Dysregulated Microglial Synaptic Engulfment in Diffuse Midline Glioma.

Diffuse midline glioma (DMG) is a near-universally lethal form of pediatric high-grade glioma, driven by neuronal activity-regulated paracrine signaling and synaptic integration of malignant cells into neural circuits. In turn, DMG increases neuronal excitability, augmenting neuron-to-glioma signaling. In the healthy brain, microglia, the resident immune cells of the central nervous system (CNS), regulate neuronal excitability and synaptic connectivity. However, the role of microglia in promoting tumor-associated hyperexcitable neural networks in glioma remains unknown. Here, we investigate the activity-regulated engulfment of neuronal synapses by microglia in both healthy and glioma-bearing mice, and further explore how glioma cells alter microglia-mediated circuit refinement, contributing to pathogenic neuronal hyperexcitability. Microglia-mediated circuit refinement in the glioma microenvironment was characterized through synaptic engulfment analysis of both excitatory and inhibitory synapses by microglia in healthy mice and patient-derived DMG xenograft models, paired with optogenetic stimulation in the neocortex. We found that glutamatergic neuronal activity in the healthy brain increased excitatory synaptic engulfment by microglia in a previously unappreciated negative feedback mechanism that may guard against hyperexcitability. In contrast, this activity-regulated increase in excitatory synaptic engulfment was abrogated in DMG-infiltrated brains. Instead, inhibitory synaptic engulfment was significantly increased in DMG in response to glutamatergic neuronal activity. Together, these dysregulated synaptic engulfment mechanisms may create imbalance in the excitatory to inhibitory (E:I) synapse ratio predicted to increase neuronal excitability.
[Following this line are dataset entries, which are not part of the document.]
(** ** The cleanups, field by field *)

Definition stripped_object (v : pyval) : pyval :=
  match v with
  | VDict obj =>
      match get obj "bbox3d" with
      | VDict bbox => VDict (dset obj "bbox3d" (VDict (ddel bbox "embeddings")))
      | _ => v
      end
  | _ => v
  end.
Definition flattened (v : pyval) : pyval :=
  match v with VDict c => VDict (flatten_coordinate_collection c) | _ => v end.
Definition LOCATIONS : list string := ["locations"; "smoothLocations"].

(** The value of a field without its embeddings, flattened, or dropped. *)
Definition cleaned (alert : bool) (g : string) (v : pyval) : pyval :=
  if decide (g ∈ "embeddings" :: ARTIFACTS) then VNone
  else if decide (g = "object") then stripped_object v
  else if decide (alert = true ∧ g ∈ LOCATIONS) then flattened v
  else v.

Lemma get_artifacts e g : get (remove_logstash_artifacts e) g = if decide (g ∈ ARTIFACTS) then VNone else get e g.
Proof.
  unfold remove_logstash_artifacts. generalize ARTIFACTS. intros fs. revert e. induction fs as [|f fs IH]; intros e.
  - by rewrite decide_False by apply not_elem_of_nil.
  - cbn [foldl]. rewrite IH, get_ddel. destruct (decide (f = g)) as [<-|Hf].
    + rewrite (decide_True (P := f ∈ f :: fs)) by (by left). by case_decide.
    + destruct (decide (g ∈ fs)) as [Hg|Hg].
      * by rewrite decide_True by (by right).
      * rewrite decide_False; [done|]. by intros [->|?]%elem_of_cons.
Qed.
(* ===== verification/EventSink.v ===== *)
(** * The Elasticsearch sink of the alert service

    [alert/src/mdx/sink/vlm_enhanced_sink/sink_base.py] and [sink_elastic.py]:
    publishing a verified event, marking its verdict, adding its enrichment;
    the event documents of [alert/src/clients/elastic.py]
    ([_prepare_event_document], [write_event_response]) and the helpers of
    [alert/src/utils/event_utils.py].

    The sink is put together from parts modelled elsewhere: the client of
    [Persistence], the live configuration store of [AlertConfig], the verdict
    marks of [Dedup] and the documents of [EventDocs]. [copy.deepcopy] needs
    no counterpart, since a document is a value here. *)

From Stdlib Require Import ZArith Lia Floats.SpecFloat.
From stdpp Require Import base list strings gmap.
From S2P Require Import Prelude PyDict PyFloat PyText PyVal PyIso TtlCache Dedup Persistence AlertConfig EventDocs.
Open Scope string_scope.
Open Scope list_scope.
Open Scope Z_scope.

(** ** [event_utils.py] *)

Definition is_alert (message : event) : bool :=
  match get message "notification_type" with VStr s => String.eqb s "alert" | _ => false end.
Definition get_notification_type (message : event) : string := if is_alert message then "alert" else "incident".

(** [x if isinstance(x, dict) else None], falsy for an empty dict too *)
Definition part (message : event) (key : string) : option event :=
  match get message key with VDict ((_ :: _) as d) => Some d | _ => None end.
Definition part_id (d : option event) : pyval := match d with Some d => get d "id" | None => VNone end.

(** Add a helper field that is missing and has a value. *)
Definition add_field (acc : event * list string) (key : string) (id v : pyval) : event * list string :=
  if truthy id && negb (dmem acc.1 key) then (dset acc.1 key v, acc.2 ++ [key]) else acc.

Definition hashable (v : pyval) : bool := match v with VList _ | VDict _ => false | _ => true end.

Section helpers.
(** [list({*existing, *added})]: the distinct elements in some order *)
Context (list_of_set : list pyval → list pyval).

Definition track_added (updated : event) (added : list string) : result event :=
  match added with
  | [] => Ok updated
  | _ =>
      existing ← py_iter (vor (get updated "_normalized_added_fields") (VList []));
      if forallb hashable existing
      then Ok (dset updated "_normalized_added_fields" (VList (list_of_set (existing ++ (VStr <$> added)))))
      else Exn TypeError
  end.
Complementary single-nuclei sequencing studies revealed concordant tumor-specific, activity-regulated changes in microglia-neuron signaling showing reduced expression of excitatory synaptic refinement gene programs in microglia, potentially mediating the aberrant synaptic engulfment observed in DMG. These findings reveal novel cancer-neuron-immune interactions in DMG and provide an opportunity to potentially modulate tumor-associated neuronal hyperexcitability by targeting aberrant microglial synaptic engulfment.